Linux kernel with grsec + Java / Apache Tomcat

Question

I've got a Debian Linux 64 bit dedicated server. The kernel has the grsec patch applied.

I'm mainly using this server to run Apache Tomcat (6.0.26, Java 6) and everything seems fine.

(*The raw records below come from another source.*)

(** * Document factory: the template-merge engine

    A shallow embedding of [MergeHelper.findAllTags] and [MergeHelper.merge]
    (document-factory/src/onOpen.gs.js) together with the document helpers
    they call ([findAllRanges], [getStringFromRange], [getDocumentParts]),
    over a model of the DocumentApp element tree as a store of elements
    addressed by reference. *)

From Stdlib Require Import Ascii String ZArith Lia.
From stdpp Require Import base option list gmap strings.

Open Scope list_scope.
Open Scope Z_scope.

(** JavaScript strings are modelled as lists of characters, offsets and
    lengths as integers. *)
Abbreviation text := (list ascii).

Definition T (s : string) : text := list_ascii_of_string s.

(** ** String primitives of the host language *)
Module JS.

(** [s.length] *)
Definition len (s : text) : Z := Z.of_nat (length s).

Definition clamp (s : text) (i : Z) : nat :=
  Z.to_nat (Z.min (Z.max 0 i) (len s)).

(** [s.substring(indexStart, indexEnd)]: both indices are clamped to
    [0 .. s.length] and swapped when out of order. *)
Definition substring (s : text) (indexStart indexEnd : Z) : text :=
  let a := clamp s indexStart in
  let b := clamp s indexEnd in
  take (Nat.max a b - Nat.min a b)%nat (drop (Nat.min a b) s).

(** [s.substring(indexStart)] *)
Definition substring_from (s : text) (indexStart : Z) : text :=
  substring s indexStart (len s).

(** [s.split(sep)] for a separator that consumes exactly one character
    (a one-character string, or a character class such as [/[<>]/]). *)
Fixpoint split (sep : ascii -> bool) (s : text) : list text :=
  match s with
  | [] => [[]]
  | c :: s' =>
      if sep c then [] :: split sep s'
      else match split sep s' with
           | [] => [[c]]
           | w :: ws => (c :: w) :: ws
           end
  end.

Definition newline : ascii := "010"%char.

Definition is_newline (c : ascii) : bool := Ascii.eqb c newline.

(** the character class [[<>]] *)
Definition is_angle (c : ascii) : bool :=
  Ascii.eqb c "<" || Ascii.eqb c ">".

End JS.

(** ** Regular expressions, as accepted by [findText] *)
Module Regex.

Inductive regex : Type :=
| Empty                       (* matches nothing *)
| Eps                         (* matches the empty string *)
| Lit (c : ascii)             (* a literal character *)
| NoneOf (cs : list ascii)    (* a negated class [^...] *)
| Cat (r1 r2 : regex)
| Alt (r1 r2 : regex)
| Star (r : regex).

(** [r+] and [r?] *)
Definition Plus (r : regex) : regex := Cat r (Star r).
Definition Opt (r : regex) : regex := Alt r Eps.

Definition in_class (cs : list ascii) (c : ascii) : bool :=
  existsb (Ascii.eqb c) cs.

The only issue, is that when I start Tomcat, I get a few of these:

grsec: From xxx.xxx.xxx.xxx: Segmentation fault occurred at 00007fefe04e4000 in /home/t/jre1.6.0_20/bin/java[java:22403] uid/euid:1001/1001 gid/egid:1001/1001, parent /sbin/init[init:1] uid/euid:0/0 gid/egid:0/0
grsec: more alerts, logging disabled for 10 seconds

Then no error logs anymore. Everything is fine.

The kernel is:

Linux 2.6.32.2-xxxx-grs-ipv4-64 #1 SMP Tue Dec 29 14:41:12 UTC 2009 x86_64 GNU/Linux

And the webapp works fine.

So there are segmentation fault when Tomcat starts, but everything seems to works fine.

Is this concerning? Should I move to a non-grsec kernel?

Answer 1

I'm also hosted by OVH and I have a bunch of this:

Jul 20 07:29:25 nsxxxxxx kernel: grsec: From x.x.x.x: Segmentation fault occurred at 00007f0e17e3e300 in /usr/lib/jvm/java-6-sun-1.6.0.17/jre/bin/java[java:4177] uid/euid:1011/1011 gid/egid:1011/1011, parent /sbin/init[init:1] uid/euid:0/0 gid/egid:0/0

Jul 20 07:29:25 nsxxxxxx kernel: grsec: From x.x.x.x: Segmentation fault occurred at 0000000000000008 in /usr/lib/jvm/java-6-sun-1.6.0.17/jre/bin/java[java:30441] uid/euid:1011/1011 gid/egid:1011/1011, parent /sbin/init[init:1] uid/euid:0/0 gid/egid:0/0

Jul 20 07:29:25 nsxxxxxx kernel: grsec: From x.x.x.x: Segmentation fault occurred at 0000000000000008 in /usr/lib/jvm/java-6-sun-1.6.0.17/jre/bin/java[java:30441] uid/euid:1011/1011 gid/egid:1011/1011, parent /sbin/init[init:1] uid/euid:0/0 gid/egid:0/0

Jul 20 07:30:00 nsxxxxxx kernel: grsec: From x.x.x.x: Segmentation fault occurred at 0000000000000008 in /usr/lib/jvm/java-6-sun-1.6.0.17/jre/bin/java[java:30620] uid/euid:1011/1011 gid/egid:1011/1011, parent /sbin/init[init:1] uid/euid:0/0 gid/egid:0/0

Jul 20 07:30:02 nsxxxxxx kernel: grsec: From x.x.x.x: Segmentation fault occurred at 0000000000000008 in /usr/lib/jvm/java-6-sun-1.6.0.17/jre/bin/java[java:30620] uid/euid:1011/1011 gid/egid:1011/1011, parent /sbin/init[init:1] uid/euid:0/0 gid/egid:0/0

Jul 20 07:30:02 nsxxxxxx kernel: grsec: From x.x.x.x: Segmentation fault occurred at 000000000000001c in /usr/lib/jvm/java-6-sun-1.6.0.17/jre/bin/java[java:30672] uid/euid:1011/1011 gid/egid:1011/1011, parent /sbin/init[init:1] uid/euid:0/0 gid/egid:0/0

Jul 20 07:30:14 nsxxxxxx kernel: grsec: From x.x.x.x: Segmentation fault occurred at 0000000000000008 in /usr/lib/jvm/java-6-sun-1.6.0.17/jre/bin/java[java:30683] uid/euid:1011/1011 gid/egid:1011/1011, parent /sbin/init[init:1] uid/euid:0/0 gid/egid:0/0

Jul 20 07:30:14 nsxxxxxx kernel: grsec: From x.x.x.x: Segmentation fault occurred at 0000000000000008 in /usr/lib/jvm/java-6-sun-1.6.0.17/jre/bin/java[java:30683] uid/euid:1011/1011 gid/egid:1011/1011, parent /sbin/init[init:1] uid/euid:0/0 gid/egid:0/0 ...

It seems that changing the kernel to a non GRSEC one could work.

Answer 2

Java, among other things, is known to not play nice together with grsec.

You'll have to use chpax against Java binary at least, but switching to a non-grsec kernel is a better option.